— Problem —
Restate word for word the lines of the records below, starting at the line that contains "let e := if" and ending at the line that contains "(** [0.1] is the float nearest to a tenth. *)", with both of those lines included and nothing else.

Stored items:
● ● ●

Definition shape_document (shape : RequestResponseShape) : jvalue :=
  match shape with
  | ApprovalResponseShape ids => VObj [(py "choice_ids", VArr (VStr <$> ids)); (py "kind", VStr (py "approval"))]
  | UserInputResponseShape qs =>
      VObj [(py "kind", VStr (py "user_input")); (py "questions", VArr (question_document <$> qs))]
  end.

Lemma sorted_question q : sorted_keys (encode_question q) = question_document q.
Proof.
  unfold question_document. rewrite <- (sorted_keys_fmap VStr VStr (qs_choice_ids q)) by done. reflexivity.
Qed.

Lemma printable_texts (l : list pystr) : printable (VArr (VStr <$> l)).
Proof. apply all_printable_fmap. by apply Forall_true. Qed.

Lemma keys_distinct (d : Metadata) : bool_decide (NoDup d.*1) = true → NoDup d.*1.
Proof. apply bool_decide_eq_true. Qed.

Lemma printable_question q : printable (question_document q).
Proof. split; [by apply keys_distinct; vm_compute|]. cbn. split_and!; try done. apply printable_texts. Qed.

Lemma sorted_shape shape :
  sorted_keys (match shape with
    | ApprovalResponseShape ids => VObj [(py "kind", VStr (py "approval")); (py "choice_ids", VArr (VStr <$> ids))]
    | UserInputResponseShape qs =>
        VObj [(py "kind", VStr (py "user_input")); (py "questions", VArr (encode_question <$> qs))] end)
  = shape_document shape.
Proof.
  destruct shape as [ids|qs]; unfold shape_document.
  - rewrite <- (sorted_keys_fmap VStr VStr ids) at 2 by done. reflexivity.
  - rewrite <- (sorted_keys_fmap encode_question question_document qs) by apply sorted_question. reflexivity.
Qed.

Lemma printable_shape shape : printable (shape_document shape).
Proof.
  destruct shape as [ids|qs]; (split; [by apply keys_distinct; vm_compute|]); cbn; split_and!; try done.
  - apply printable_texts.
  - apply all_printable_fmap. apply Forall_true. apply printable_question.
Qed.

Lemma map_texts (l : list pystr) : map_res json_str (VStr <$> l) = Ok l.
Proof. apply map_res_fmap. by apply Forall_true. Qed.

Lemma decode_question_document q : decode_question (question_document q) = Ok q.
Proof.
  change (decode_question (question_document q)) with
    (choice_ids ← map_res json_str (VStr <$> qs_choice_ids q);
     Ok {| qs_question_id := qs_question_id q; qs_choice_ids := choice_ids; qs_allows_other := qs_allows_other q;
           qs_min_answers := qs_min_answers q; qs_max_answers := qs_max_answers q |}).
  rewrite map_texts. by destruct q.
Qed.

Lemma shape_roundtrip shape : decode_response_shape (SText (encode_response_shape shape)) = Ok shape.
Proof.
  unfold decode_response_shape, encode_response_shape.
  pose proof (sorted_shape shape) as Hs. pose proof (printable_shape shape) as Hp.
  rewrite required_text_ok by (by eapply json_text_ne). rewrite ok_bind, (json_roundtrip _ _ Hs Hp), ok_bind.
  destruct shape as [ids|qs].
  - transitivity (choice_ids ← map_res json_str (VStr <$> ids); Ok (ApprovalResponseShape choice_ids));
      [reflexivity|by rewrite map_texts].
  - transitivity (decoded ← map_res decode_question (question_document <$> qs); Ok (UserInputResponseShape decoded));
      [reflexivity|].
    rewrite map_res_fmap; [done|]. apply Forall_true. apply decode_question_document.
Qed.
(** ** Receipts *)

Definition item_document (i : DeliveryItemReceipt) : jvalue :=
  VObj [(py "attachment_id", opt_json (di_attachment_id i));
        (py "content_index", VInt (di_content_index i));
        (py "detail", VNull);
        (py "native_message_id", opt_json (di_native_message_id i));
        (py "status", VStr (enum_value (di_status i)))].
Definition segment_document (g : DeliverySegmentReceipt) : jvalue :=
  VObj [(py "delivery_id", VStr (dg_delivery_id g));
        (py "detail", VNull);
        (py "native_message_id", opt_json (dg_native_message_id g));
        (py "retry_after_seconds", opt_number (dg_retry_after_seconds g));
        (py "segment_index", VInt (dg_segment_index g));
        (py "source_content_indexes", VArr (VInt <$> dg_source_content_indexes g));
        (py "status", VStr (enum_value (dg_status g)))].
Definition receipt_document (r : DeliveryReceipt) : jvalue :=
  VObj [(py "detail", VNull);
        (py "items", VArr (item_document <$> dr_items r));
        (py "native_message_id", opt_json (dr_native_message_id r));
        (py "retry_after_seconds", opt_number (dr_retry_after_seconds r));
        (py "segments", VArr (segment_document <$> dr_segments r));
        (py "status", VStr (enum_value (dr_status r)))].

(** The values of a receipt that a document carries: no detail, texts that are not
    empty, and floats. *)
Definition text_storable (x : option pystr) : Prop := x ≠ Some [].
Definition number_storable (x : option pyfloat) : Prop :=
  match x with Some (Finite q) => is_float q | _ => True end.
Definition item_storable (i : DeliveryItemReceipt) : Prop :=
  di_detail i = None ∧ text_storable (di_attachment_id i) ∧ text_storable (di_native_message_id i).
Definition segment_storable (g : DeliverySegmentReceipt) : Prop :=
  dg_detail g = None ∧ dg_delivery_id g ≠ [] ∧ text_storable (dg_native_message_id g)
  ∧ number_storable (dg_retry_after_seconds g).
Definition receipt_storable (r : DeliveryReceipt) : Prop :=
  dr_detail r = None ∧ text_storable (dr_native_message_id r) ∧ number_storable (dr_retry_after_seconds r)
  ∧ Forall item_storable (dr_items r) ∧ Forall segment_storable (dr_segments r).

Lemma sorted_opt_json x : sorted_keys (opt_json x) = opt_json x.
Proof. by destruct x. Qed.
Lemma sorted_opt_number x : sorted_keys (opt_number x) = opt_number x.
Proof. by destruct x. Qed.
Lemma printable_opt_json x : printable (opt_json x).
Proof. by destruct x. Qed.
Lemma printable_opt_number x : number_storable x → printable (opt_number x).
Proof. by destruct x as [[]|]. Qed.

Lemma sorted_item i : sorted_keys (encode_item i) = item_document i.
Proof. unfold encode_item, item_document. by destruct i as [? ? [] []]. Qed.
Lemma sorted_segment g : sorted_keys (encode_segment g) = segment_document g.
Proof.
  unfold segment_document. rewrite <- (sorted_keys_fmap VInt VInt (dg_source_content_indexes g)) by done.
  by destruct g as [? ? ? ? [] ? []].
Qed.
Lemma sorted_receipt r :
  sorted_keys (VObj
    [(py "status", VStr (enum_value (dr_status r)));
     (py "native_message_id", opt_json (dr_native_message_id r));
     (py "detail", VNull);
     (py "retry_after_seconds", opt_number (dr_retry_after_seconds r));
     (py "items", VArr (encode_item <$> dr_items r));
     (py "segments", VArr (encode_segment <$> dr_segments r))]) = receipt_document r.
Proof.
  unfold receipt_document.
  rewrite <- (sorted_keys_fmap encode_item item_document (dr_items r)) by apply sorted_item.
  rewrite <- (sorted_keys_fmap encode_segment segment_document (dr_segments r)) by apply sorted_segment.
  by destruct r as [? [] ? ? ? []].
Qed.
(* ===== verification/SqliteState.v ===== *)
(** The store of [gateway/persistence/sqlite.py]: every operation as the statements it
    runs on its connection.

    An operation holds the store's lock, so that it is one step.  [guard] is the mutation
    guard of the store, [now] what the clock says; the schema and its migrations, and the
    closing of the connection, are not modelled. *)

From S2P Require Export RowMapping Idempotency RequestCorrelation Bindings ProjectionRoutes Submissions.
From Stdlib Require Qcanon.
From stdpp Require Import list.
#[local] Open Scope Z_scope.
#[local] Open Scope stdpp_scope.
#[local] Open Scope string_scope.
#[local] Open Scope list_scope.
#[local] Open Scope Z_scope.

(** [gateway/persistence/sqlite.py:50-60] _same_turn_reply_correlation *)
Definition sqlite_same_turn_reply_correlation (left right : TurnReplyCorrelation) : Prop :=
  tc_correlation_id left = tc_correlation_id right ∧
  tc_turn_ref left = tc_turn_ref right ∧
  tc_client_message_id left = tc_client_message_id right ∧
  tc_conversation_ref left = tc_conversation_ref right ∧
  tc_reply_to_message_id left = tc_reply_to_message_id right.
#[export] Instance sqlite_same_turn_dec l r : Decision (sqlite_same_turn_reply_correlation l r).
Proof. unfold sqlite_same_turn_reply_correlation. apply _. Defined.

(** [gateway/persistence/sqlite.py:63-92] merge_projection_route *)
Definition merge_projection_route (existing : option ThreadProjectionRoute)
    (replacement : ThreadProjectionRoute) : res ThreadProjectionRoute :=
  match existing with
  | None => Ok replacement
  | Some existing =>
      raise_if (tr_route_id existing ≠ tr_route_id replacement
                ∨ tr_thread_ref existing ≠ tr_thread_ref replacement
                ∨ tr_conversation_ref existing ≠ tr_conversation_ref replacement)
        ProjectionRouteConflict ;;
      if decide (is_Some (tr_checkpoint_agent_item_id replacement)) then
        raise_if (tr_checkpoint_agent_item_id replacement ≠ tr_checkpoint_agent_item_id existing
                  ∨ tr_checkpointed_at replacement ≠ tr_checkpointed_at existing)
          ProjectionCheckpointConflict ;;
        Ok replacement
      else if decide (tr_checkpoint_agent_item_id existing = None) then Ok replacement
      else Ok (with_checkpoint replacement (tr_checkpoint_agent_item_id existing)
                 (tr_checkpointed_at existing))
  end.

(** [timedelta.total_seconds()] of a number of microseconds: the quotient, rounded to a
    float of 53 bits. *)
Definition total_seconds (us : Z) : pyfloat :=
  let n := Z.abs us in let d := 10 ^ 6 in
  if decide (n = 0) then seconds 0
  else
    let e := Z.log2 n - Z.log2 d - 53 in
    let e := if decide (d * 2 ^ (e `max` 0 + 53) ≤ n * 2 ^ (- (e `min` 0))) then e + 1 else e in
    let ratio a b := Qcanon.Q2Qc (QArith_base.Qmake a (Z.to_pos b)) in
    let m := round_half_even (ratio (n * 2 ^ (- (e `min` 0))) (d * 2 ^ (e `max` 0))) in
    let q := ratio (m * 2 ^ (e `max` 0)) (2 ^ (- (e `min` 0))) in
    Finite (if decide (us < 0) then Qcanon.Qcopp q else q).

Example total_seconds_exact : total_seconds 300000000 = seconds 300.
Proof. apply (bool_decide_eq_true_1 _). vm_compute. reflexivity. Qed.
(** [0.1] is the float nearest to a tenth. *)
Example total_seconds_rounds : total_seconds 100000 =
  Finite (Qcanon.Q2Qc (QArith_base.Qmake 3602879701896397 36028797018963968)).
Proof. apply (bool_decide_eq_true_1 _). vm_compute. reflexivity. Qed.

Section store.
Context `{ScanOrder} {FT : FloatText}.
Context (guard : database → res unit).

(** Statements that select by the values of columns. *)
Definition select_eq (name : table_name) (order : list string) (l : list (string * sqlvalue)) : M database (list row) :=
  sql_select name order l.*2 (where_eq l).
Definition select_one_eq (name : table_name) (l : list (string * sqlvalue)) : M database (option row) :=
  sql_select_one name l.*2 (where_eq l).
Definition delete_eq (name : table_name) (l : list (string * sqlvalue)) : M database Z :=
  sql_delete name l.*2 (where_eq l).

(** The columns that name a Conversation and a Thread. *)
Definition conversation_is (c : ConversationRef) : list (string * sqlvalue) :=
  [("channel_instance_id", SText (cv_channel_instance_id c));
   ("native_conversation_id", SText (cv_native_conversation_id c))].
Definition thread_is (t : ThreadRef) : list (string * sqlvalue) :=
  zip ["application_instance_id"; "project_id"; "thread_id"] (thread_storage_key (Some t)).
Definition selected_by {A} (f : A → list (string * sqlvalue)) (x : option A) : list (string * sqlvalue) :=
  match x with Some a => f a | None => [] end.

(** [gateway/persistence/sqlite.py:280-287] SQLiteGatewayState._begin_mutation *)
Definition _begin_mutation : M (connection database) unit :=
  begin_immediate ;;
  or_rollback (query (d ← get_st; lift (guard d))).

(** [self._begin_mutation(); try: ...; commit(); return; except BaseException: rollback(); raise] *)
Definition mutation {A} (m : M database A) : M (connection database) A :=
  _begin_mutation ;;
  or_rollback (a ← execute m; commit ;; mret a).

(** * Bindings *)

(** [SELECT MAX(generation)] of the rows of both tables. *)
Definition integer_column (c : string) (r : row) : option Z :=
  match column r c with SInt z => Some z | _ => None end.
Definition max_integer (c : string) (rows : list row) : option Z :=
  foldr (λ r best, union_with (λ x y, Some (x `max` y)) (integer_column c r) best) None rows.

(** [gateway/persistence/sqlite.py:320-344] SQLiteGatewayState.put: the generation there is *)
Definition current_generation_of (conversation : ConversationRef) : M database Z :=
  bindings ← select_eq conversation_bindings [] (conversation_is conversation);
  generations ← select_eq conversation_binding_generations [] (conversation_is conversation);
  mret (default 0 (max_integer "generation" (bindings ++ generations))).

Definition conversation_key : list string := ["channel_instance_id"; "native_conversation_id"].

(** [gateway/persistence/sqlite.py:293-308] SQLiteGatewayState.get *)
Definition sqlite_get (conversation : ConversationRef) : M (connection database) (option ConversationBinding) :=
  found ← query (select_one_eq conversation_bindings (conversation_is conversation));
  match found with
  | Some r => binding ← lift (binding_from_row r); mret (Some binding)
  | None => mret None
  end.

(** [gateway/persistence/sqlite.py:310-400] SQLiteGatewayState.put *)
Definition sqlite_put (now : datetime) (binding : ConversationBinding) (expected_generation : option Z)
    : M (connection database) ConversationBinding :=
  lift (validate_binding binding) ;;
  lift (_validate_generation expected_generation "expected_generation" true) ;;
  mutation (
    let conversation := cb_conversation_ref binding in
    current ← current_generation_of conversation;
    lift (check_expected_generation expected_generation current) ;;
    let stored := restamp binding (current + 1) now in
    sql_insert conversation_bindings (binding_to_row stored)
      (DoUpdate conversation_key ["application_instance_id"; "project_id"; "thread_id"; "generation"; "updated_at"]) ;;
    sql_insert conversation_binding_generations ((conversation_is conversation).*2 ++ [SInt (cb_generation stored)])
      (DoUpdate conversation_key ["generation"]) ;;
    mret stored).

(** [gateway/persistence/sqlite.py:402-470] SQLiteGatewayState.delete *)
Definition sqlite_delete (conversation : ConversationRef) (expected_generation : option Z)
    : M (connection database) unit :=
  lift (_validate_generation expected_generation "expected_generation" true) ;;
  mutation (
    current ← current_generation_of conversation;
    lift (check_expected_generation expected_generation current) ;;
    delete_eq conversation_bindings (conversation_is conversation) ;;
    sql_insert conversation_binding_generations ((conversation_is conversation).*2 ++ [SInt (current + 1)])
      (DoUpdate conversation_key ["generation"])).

● ● ●

— Solution for this exercise —
    let e := if decide (d * 2 ^ (e `max` 0 + 53) ≤ n * 2 ^ (- (e `min` 0))) then e + 1 else e in
    let ratio a b := Qcanon.Q2Qc (QArith_base.Qmake a (Z.to_pos b)) in
    let m := round_half_even (ratio (n * 2 ^ (- (e `min` 0))) (d * 2 ^ (e `max` 0))) in
    let q := ratio (m * 2 ^ (e `max` 0)) (2 ^ (- (e `min` 0))) in
    Finite (if decide (us < 0) then Qcanon.Qcopp q else q).

Example total_seconds_exact : total_seconds 300000000 = seconds 300.
Proof. apply (bool_decide_eq_true_1 _). vm_compute. reflexivity. Qed.
(** [0.1] is the float nearest to a tenth. *)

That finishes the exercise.